WHAT IS NEEDED = Copy the records below verbatim, from the first line through the line containing "Definition Status (c", inclusive, and output nothing else.
•••••
(* ===== verification/Observe.v ===== *)
(** * Observing requests ([proxy/accesslog.go], [proxy/metrics.go])

    The writer that records the status and the bytes of a response, the access-log
    line with its sampling, the accounting of a request in the metrics, and
    [instrumentRequest] of [proxy/handler.go], which puts them around [ServeHTTP].
    A metric is the sequence of updates it receives, so that requests interleave
    update by update.  Sampling rates are IEEE floats ([SpecFloat]). *)
From Stdlib Require Import Floats.SpecFloat.
From stdpp Require Import sorting.
From stdpp Require Import base sets gmap strings list.
From S2P Require Import Prelude GoStrings GoHttp ProxyConfig Filters Router RouterState BackendPasses Handler.

(** ** The counting writer *)

(** The calls of a handler, with the number of bytes the inner writer accepts, and
    whether its hijack succeeds. *)
Inductive WriterCall := w_WriteHeader (status : Z) | w_Write (n : Z) | w_ReadFrom (n : Z) | w_Flush | w_Hijack (ok : bool).
(** [cw_inner] are the calls the wrapped writer receives. *)
Record countingResponseWriter := mkCounting { cw_bytesWritten : Z; cw_status : Z; cw_writeHeaderCalled : bool; cw_inner : list WriterCall }.
Definition newCountingResponseWriter : countingResponseWriter := mkCounting 0 0 false [].
Definition counted_call (c : countingResponseWriter) (call : WriterCall) : countingResponseWriter :=
  match call with
  | w_WriteHeader status =>
      if cw_writeHeaderCalled c then c
      else mkCounting (cw_bytesWritten c) (int32 status) true (cw_inner c ++ [call])
  | w_Write n | w_ReadFrom n =>
      mkCounting (int64 (cw_bytesWritten c + n)) (if cw_writeHeaderCalled c then cw_status c else 200) true (cw_inner c ++ [call])
  | w_Flush | w_Hijack _ => mkCounting (cw_bytesWritten c) (cw_status c) (cw_writeHeaderCalled c) (cw_inner c ++ [call])
  end.
Definition Status (c : countingResponseWriter) : Z := cw_status c.
Definition BytesWritten (c : countingResponseWriter) : Z := cw_bytesWritten c.
Definition counted_run (calls : list WriterCall) : countingResponseWriter := foldl counted_call newCountingResponseWriter calls.

(** ** The access log *)

Definition float_zero : spec_float := S754_zero false.
Definition float_one : spec_float := S754_finite false 4503599627370496 (-52).
Definition shouldSampleAccessLog (rate : spec_float) (status : Z) (randFn : spec_float) : bool :=
  if (500 <=? status)%Z then true
  else
    let clamped := if SFltb rate float_zero then float_zero else rate in
    let clamped := if SFltb float_one clamped then float_one else clamped in
    if SFeqb clamped float_zero then false
    else if SFleb float_one clamped then true
    else SFltb randFn clamped.
(** [tracing.clampSampleRate] *)
Definition clampSampleRate (rate : spec_float) : spec_float :=
  if SFltb rate float_zero || SFltb float_one rate then float_one else rate.
Record accessLogSnapshot := mkSnapshot { sn_method : string; sn_host : string; sn_path : string; sn_query : string; sn_userAgent : string }.
Definition newAccessLogSnapshot (req : Request) (stripQuery : bool) : accessLogSnapshot :=
  mkSnapshot (req_Method req) (req_Host req) (url_Path (req_URL req)) (if stripQuery then "" else url_RawQuery (req_URL req))
    (header_Get (req_Header req) "User-Agent").
Record AccessLine := mkAccessLine { al_snapshot : accessLogSnapshot; al_status : Z; al_bytes_written : Z }.
Definition maybeEmitAccessLog (accessLog : bool) (rate randFn : spec_float) (counted : countingResponseWriter) (snapshot : accessLogSnapshot)
    : option AccessLine :=
  if negb accessLog then None
  else
    let status := Status counted in
    if (status =? 0)%Z then None
    else if (status =? 101)%Z then None
    else if negb (shouldSampleAccessLog rate status randFn) then None
    else Some (mkAccessLine snapshot status (BytesWritten counted)).

(** ** The metrics *)

Definition statusClassUpgrade : string := "1xx".
Definition statusClassAborted : string := "aborted".
Definition maxValidHTTPStatus : Z := 600.
(** [None] is an index out of range. *)
Definition statusClass (status : Z) : option string :=
  if (status =? 0)%Z then Some statusClassAborted
  else if (status <? 100)%Z then Some statusClassAborted
  else if (status <? maxValidHTTPStatus)%Z then
    let index := (Z.quot status 100 - 1)%Z in
    if (index <? 0)%Z then None else [statusClassUpgrade; "2xx"; "3xx"; "4xx"; "5xx"] !! Z.to_nat index
  else Some "other".
(** The kinds of error [errors.As] and [errors.Is] look for in a chain. *)
Inductive ChainError :=
| OpError (Op : string)                          (* *net.OpError *)
| RecordHeaderError                              (* tls *)
| CertificateInvalidError | HostnameError | UnknownAuthorityError    (* x509 *)
| verify_error (e : VerifyError)                 (* the sentinels of [verifyBackendTLS] *)
| other_error.
(** A chain from the outside in; the first record is what [errorHandler] looks at. *)
Record BackendError := mkBackendError { ber_proxy : ProxyError; ber_chain : list ChainError }.
(** [errors.As] takes the first [OpError]. *)
Definition is_dial (e : BackendError) : bool :=
  match omap (fun n => match n with OpError op => Some op | _ => None end) (ber_chain e) with op :: _ => bool_decide (op = "dial") | [] => false end.
Definition isTLSBackendError (e : BackendError) : bool :=
  existsb (fun n => match n with
    | RecordHeaderError | CertificateInvalidError | HostnameError | UnknownAuthorityError
    | verify_error errBackendTLSNoPeerCert | verify_error errBackendTLSSANMissing | verify_error errBackendTLSChainVerify => true
    | OpError _ | other_error => false
    end) (ber_chain e).
Definition classifyBackendError (err : option BackendError) : string :=
  match err with
  | None => "other"
  | Some e =>
      if pe_canceled (ber_proxy e) then "canceled"
      else if is_dial e then "dial"
      else if isTLSBackendError e then "tls"
      else if pe_deadline (ber_proxy e) || pe_timeout (ber_proxy e) then "timeout"
      else "other"
  end.

(** One atomic update of an instrument. *)
Inductive Update :=
| requestsInFlight (delta : Z) | wsActiveSessions (delta : Z) | requestDuration (hostname : string)
| requestsTotal (hostname : string) (class : option string) | backendErrors (hostname reason : string)
| responseBytes (hostname : string) (n : Z) | requestBytes (hostname : string) (n : Z).
Record metricsRequestState := mkMetricsState {
  ms_counted : countingResponseWriter; ms_hostname : string; ms_bodyBytes : Z; ms_upgraded : bool }.
(** The state and the updates of [beginRequest], [onUpgrade] and [finish]. *)
Definition beginRequest : metricsRequestState * list Update := (mkMetricsState newCountingResponseWriter "" 0 false, [requestsInFlight 1]).
Definition upgrade_class (s : metricsRequestState) : option string :=
  let status := Status (ms_counted s) in if (status =? 0)%Z then Some statusClassUpgrade else statusClass status.
Definition onUpgrade (s : metricsRequestState) : metricsRequestState * list Update :=
  if ms_upgraded s then (s, [])
  else (mkMetricsState (ms_counted s) (ms_hostname s) (ms_bodyBytes s) true,
        [requestsInFlight (-1); wsActiveSessions 1; requestDuration (ms_hostname s); requestsTotal (ms_hostname s) (upgrade_class s)]).
Definition metrics_finish (s : metricsRequestState) : list Update :=
  let hostname := ms_hostname s in
  if ms_upgraded s then [wsActiveSessions (-1); requestBytes hostname (ms_bodyBytes s)]
  else [requestsInFlight (-1); requestDuration hostname; requestsTotal hostname (statusClass (Status (ms_counted s)));
        responseBytes hostname (BytesWritten (ms_counted s)); requestBytes hostname (ms_bodyBytes s)].

(** What happens while a request is served: it is routed, the handler uses the writer,
    the transport reads the body, a backend fails. *)
Inductive RequestEvent := re_route (hostname : string) | re_call (call : WriterCall) | re_body (n : Z) | re_backend_error (reason : string).
Definition setHostname (s : metricsRequestState) (hostname : string) : metricsRequestState :=
  mkMetricsState (ms_counted s) hostname (ms_bodyBytes s) (ms_upgraded s).
Definition recordBackendError (s : metricsRequestState) (reason : string) : list Update := [backendErrors (ms_hostname s) reason].
Definition request_event (s : metricsRequestState) (e : RequestEvent) : metricsRequestState * list Update :=
  match e with
  | re_route hostname => (setHostname s hostname, [])
  | re_call call =>
      let s := mkMetricsState (counted_call (ms_counted s) call) (ms_hostname s) (ms_bodyBytes s) (ms_upgraded s) in
      match call with w_Hijack true => onUpgrade s | _ => (s, []) end
  | re_body n => (mkMetricsState (ms_counted s) (ms_hostname s) (int64 (ms_bodyBytes s + n)) (ms_upgraded s), [])
  | re_backend_error reason => (s, recordBackendError s reason)
  end.
Fixpoint request_updates (s : metricsRequestState) (events : list RequestEvent) : list Update :=
  match events with
  | [] => metrics_finish s
  | e :: rest => let '(s', updates) := request_event s e in updates ++ request_updates s' rest
  end.
(** Every update of one request, in order; a panic cuts the events, the tail is deferred. *)
Definition observed_updates (events : list RequestEvent) : list Update :=
  let '(s, updates) := beginRequest in updates ++ request_updates s events.
(** [proxyErrorHandler] *)
Definition proxyErrorHandler (metrics : bool) (s : metricsRequestState) (err : option BackendError) : option Reply * list Update :=
  (errorHandler (ber_proxy <$> err), if metrics then recordBackendError s (classifyBackendError err) else []).
(** C14: A reconcile reports the routes of its kind, all of them and nothing else.  Whatever
    happens to the configuration, the data planes or the tunnels, a sync whose route lists
    were read writes one status per relevant route of the reconciler's kind, accepted or
    rejected, and none of the other kind; a failed write does not stop the others and is
    returned; a failed sync is not returned but asks to come back; and both reconcilers
    behave so after a route was deleted and for every route they manage. *)
Theorem reconcile_reports_kind {texts : ErrorText} {cluster : Cluster} {kube : KubeClient} {views : ListenerViews} {gateways : GatewayReader}
    {reader : ConfigReader} {decoder : TokenDecoder} {hash : Sha256} {uuids : UuidParser}
    {parser : UrlParser} {sorter : EntrySort} {api : CloudflareAPI}
    (controllerName defaultNamespace clusterDomain : string) (ownership : option Policy) (client : option Client) (validator : option GrantClient)
    (httpRoutes : list (RouteObject HTTPRouteRule)) (grpcRoutes : list (RouteObject GRPCRouteRule)) (cache : gmap string string)
    (error_text : WriteError -> string) (r : HTTPRouteReconciler) (hs : StatusServer HTTPRouteRule) (g : GRPCRouteReconciler) (gs : StatusServer GRPCRouteRule) :
  let run := SyncAllRoutes controllerName defaultNamespace clusterDomain ownership client validator (Some httpRoutes) (Some grpcRoutes) cache in
  let http := http_syncAndUpdateStatus error_text r hs run in
  let grpc := grpc_syncAndUpdateStatus error_text g gs run in
  let settled (report : SyncReport) :=
    match run_err run with
    | None => (sy_result report).2 = None <-> Forall (fun w => exists written, sw_result w = Ok written) (sy_writes report)
    | Some _ => (sy_result report).2 = None /\ (0 < RequeueAfter (sy_result report).1)%Z
    end in
  (sw_route <$> sy_writes http ≡ₚ route_keys (getRelevantHTTPRoutes controllerName ownership httpRoutes)) /\
  Forall (fun w => sw_kind w = HTTPKind) (sy_writes http) /\ settled http /\
  (sw_route <$> sy_writes grpc ≡ₚ route_keys (getRelevantGRPCRoutes controllerName ownership grpcRoutes)) /\
  Forall (fun w => sw_kind w = GRPCKind) (sy_writes grpc) /\ settled grpc /\
  (forall route, routeReferencesOurGateways (hr_ControllerName r) (HTTPRouteWrapper route) = true ->
     http_Reconcile error_text r hs true (Found route) run = (route_synced (sy_result http), sy_writes http)) /\
  http_Reconcile error_text r hs true NotFound run = (route_synced (sy_result http), sy_writes http) /\
  (forall route, routeReferencesOurGateways (gr_ControllerName g) (GRPCRouteWrapper route) = true ->
     grpc_Reconcile error_text g gs true (Found route) run = (route_synced (sy_result grpc), sy_writes grpc)) /\
  grpc_Reconcile error_text g gs true NotFound run = (route_synced (sy_result grpc), sy_writes grpc).
Proof.
  intros run http grpc settled.
  destruct (sync_covers controllerName defaultNamespace clusterDomain ownership client validator httpRoutes grpcRoutes cache) as (sr & Hsr & Hh & Hg & _).
  assert (Hhw : sw_route <$> sy_writes http = route_keys (sr_HTTP sr) /\ Forall (fun w => sw_kind w = HTTPKind) (sy_writes http)).
  { subst http. cbn. fold run in Hsr. rewrite Hsr. cbn. unfold route_keys, httpStatusEntries. split.
    - rewrite <-list_fmap_compose, !fmap_app. by f_equal; unfold buildStatusEntries; rewrite <-!list_fmap_compose.
    - apply Forall_fmap, Forall_true. intros e. done. }
  assert (Hgw : sw_route <$> sy_writes grpc = route_keys (sr_GRPC sr) /\ Forall (fun w => sw_kind w = GRPCKind) (sy_writes grpc)).
  { subst grpc. cbn. fold run in Hsr. rewrite Hsr. cbn. unfold route_keys, grpcStatusEntries. split.
    - rewrite <-list_fmap_compose, !fmap_app. by f_equal; unfold buildStatusEntries; rewrite <-!list_fmap_compose.
    - apply Forall_fmap, Forall_true. intros e. done. }
  destruct Hhw as [-> ?], Hgw as [-> ?].
  split_and!; try done.
  - unfold route_keys. by rewrite Hh.
  - exact (report_result controllerName defaultNamespace clusterDomain ownership client validator httpRoutes grpcRoutes error_text (http_syncParams r hs) cache).
  - unfold route_keys. by rewrite Hg.
  - exact (report_result controllerName defaultNamespace clusterDomain ownership client validator httpRoutes grpcRoutes error_text (grpc_syncParams g gs) cache).
  - intros route Hr. unfold http_Reconcile, reconcileRoute. cbn [wrap_read negb]. by rewrite Hr.
  - intros route Hr. unfold grpc_Reconcile, reconcileRoute. cbn [wrap_read negb]. by rewrite Hr.
Qed.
•••••
ANSWER TO THIS PROBLEM =
(* ===== verification/Observe.v ===== *)
(** * Observing requests ([proxy/accesslog.go], [proxy/metrics.go])

    The writer that records the status and the bytes of a response, the access-log
    line with its sampling, the accounting of a request in the metrics, and
    [instrumentRequest] of [proxy/handler.go], which puts them around [ServeHTTP].
    A metric is the sequence of updates it receives, so that requests interleave
    update by update.  Sampling rates are IEEE floats ([SpecFloat]). *)
From Stdlib Require Import Floats.SpecFloat.
From stdpp Require Import sorting.
From stdpp Require Import base sets gmap strings list.
From S2P Require Import Prelude GoStrings GoHttp ProxyConfig Filters Router RouterState BackendPasses Handler.

(** ** The counting writer *)

(** The calls of a handler, with the number of bytes the inner writer accepts, and
    whether its hijack succeeds. *)
Inductive WriterCall := w_WriteHeader (status : Z) | w_Write (n : Z) | w_ReadFrom (n : Z) | w_Flush | w_Hijack (ok : bool).
(** [cw_inner] are the calls the wrapped writer receives. *)
Record countingResponseWriter := mkCounting { cw_bytesWritten : Z; cw_status : Z; cw_writeHeaderCalled : bool; cw_inner : list WriterCall }.
Definition newCountingResponseWriter : countingResponseWriter := mkCounting 0 0 false [].
Definition counted_call (c : countingResponseWriter) (call : WriterCall) : countingResponseWriter :=
  match call with
  | w_WriteHeader status =>
      if cw_writeHeaderCalled c then c
      else mkCounting (cw_bytesWritten c) (int32 status) true (cw_inner c ++ [call])
  | w_Write n | w_ReadFrom n =>
      mkCounting (int64 (cw_bytesWritten c + n)) (if cw_writeHeaderCalled c then cw_status c else 200) true (cw_inner c ++ [call])
  | w_Flush | w_Hijack _ => mkCounting (cw_bytesWritten c) (cw_status c) (cw_writeHeaderCalled c) (cw_inner c ++ [call])
  end.
Definition Status (c : countingResponseWriter) : Z := cw_status c.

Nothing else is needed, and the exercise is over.